Using the material below, copy every line where "None" appears.

━━━━━ Study material

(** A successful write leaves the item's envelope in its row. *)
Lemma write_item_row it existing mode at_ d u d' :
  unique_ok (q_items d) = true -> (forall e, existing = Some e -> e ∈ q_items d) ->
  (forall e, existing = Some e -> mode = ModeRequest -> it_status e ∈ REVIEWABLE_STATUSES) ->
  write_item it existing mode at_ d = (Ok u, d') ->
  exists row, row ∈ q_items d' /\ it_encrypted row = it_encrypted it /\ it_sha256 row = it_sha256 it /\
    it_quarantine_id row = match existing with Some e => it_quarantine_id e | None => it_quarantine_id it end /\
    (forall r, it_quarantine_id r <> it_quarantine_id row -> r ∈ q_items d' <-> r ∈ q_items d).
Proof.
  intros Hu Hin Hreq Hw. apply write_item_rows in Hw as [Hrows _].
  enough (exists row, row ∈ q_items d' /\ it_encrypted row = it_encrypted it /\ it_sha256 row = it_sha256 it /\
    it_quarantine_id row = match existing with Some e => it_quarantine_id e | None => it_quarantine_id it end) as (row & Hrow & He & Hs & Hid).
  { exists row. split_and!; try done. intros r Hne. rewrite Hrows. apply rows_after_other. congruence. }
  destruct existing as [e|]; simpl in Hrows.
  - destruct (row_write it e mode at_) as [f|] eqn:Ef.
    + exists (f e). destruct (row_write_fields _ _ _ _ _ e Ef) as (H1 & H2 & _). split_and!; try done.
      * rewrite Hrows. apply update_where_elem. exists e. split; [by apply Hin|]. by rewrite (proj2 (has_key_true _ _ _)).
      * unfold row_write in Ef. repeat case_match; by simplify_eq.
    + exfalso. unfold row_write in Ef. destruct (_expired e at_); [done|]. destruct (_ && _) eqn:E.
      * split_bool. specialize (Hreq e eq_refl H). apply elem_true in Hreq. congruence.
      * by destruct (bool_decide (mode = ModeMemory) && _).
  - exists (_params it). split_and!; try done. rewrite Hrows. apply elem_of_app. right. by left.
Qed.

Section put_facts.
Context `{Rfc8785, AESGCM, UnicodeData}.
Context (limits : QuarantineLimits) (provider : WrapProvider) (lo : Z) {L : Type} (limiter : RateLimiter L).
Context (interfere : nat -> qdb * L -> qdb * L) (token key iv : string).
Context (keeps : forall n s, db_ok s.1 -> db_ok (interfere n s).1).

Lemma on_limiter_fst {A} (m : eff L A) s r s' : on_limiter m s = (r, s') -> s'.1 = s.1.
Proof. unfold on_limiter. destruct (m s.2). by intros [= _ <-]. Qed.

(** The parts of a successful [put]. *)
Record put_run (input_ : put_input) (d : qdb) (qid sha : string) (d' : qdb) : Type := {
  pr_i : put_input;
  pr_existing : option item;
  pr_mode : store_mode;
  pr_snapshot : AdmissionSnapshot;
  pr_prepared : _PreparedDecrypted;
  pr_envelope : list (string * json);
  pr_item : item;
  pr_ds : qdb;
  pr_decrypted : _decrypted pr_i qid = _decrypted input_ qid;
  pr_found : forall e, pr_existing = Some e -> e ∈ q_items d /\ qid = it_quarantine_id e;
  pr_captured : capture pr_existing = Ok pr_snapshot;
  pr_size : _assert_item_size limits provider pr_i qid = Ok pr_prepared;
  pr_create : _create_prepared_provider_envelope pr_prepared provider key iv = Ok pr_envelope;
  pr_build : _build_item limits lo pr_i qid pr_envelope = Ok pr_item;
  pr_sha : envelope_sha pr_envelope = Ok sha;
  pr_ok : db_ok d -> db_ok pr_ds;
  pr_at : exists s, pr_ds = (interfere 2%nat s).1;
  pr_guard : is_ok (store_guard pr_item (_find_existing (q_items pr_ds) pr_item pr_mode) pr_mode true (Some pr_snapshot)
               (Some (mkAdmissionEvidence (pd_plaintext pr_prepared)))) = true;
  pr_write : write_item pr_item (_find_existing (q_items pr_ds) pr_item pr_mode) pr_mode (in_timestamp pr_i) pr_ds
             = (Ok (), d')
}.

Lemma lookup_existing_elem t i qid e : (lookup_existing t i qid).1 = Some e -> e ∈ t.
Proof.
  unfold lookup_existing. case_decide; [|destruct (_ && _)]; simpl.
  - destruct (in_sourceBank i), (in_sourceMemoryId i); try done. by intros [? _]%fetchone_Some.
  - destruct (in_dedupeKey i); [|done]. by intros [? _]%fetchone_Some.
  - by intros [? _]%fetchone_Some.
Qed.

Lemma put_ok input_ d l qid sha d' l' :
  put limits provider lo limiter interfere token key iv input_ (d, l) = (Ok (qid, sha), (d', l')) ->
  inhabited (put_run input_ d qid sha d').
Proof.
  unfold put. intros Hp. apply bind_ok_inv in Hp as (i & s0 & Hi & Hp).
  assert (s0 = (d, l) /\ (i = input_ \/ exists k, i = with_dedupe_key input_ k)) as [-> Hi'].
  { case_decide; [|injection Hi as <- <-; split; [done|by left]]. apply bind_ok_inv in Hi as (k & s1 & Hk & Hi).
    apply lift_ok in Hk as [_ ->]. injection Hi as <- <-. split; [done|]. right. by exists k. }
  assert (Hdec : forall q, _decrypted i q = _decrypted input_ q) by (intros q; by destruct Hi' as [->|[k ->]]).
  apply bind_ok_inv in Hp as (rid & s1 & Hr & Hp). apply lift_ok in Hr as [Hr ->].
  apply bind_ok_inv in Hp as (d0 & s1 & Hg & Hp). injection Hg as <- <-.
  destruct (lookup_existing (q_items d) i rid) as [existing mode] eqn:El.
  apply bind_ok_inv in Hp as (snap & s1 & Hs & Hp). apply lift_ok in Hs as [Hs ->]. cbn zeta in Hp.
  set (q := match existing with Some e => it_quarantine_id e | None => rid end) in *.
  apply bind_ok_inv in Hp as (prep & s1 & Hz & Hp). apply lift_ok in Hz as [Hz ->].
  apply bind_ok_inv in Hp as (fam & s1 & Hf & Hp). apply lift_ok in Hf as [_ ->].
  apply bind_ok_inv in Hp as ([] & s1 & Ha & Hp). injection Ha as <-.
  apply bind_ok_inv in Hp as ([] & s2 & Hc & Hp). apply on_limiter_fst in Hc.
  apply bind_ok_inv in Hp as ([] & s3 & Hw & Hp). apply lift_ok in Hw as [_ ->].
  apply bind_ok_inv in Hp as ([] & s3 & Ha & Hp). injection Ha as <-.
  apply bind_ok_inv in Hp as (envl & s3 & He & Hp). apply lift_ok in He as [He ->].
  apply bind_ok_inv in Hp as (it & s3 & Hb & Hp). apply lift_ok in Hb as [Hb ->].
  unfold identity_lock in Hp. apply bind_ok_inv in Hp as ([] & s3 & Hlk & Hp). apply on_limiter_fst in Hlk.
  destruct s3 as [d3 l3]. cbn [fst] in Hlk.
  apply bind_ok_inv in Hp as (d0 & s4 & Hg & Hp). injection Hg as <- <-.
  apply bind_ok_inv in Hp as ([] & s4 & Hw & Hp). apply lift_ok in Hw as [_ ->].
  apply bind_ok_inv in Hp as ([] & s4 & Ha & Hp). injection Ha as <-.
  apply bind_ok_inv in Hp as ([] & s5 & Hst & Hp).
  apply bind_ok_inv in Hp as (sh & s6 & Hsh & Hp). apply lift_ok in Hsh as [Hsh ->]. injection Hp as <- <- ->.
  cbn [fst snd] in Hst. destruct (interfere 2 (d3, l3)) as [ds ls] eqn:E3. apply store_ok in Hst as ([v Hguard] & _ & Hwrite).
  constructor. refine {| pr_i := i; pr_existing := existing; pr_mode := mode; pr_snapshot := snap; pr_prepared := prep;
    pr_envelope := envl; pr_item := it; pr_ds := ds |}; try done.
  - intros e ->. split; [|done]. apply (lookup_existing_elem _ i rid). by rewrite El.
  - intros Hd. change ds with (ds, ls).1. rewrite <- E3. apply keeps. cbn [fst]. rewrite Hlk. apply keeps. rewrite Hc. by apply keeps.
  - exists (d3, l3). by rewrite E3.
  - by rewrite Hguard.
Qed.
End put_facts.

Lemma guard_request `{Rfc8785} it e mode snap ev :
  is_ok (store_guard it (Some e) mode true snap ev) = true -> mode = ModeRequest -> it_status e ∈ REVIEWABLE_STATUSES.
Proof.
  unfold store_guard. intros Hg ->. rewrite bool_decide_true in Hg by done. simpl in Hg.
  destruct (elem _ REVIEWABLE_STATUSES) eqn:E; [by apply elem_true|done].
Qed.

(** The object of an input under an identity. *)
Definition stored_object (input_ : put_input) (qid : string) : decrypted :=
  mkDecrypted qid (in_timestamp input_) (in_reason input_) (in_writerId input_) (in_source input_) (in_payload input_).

━━━━━━━━━━

Solution for this problem =>
    it_quarantine_id row = match existing with Some e => it_quarantine_id e | None => it_quarantine_id it end /\
    it_quarantine_id row = match existing with Some e => it_quarantine_id e | None => it_quarantine_id it end) as (row & Hrow & He & Hs & Hid).
  set (q := match existing with Some e => it_quarantine_id e | None => rid end) in *.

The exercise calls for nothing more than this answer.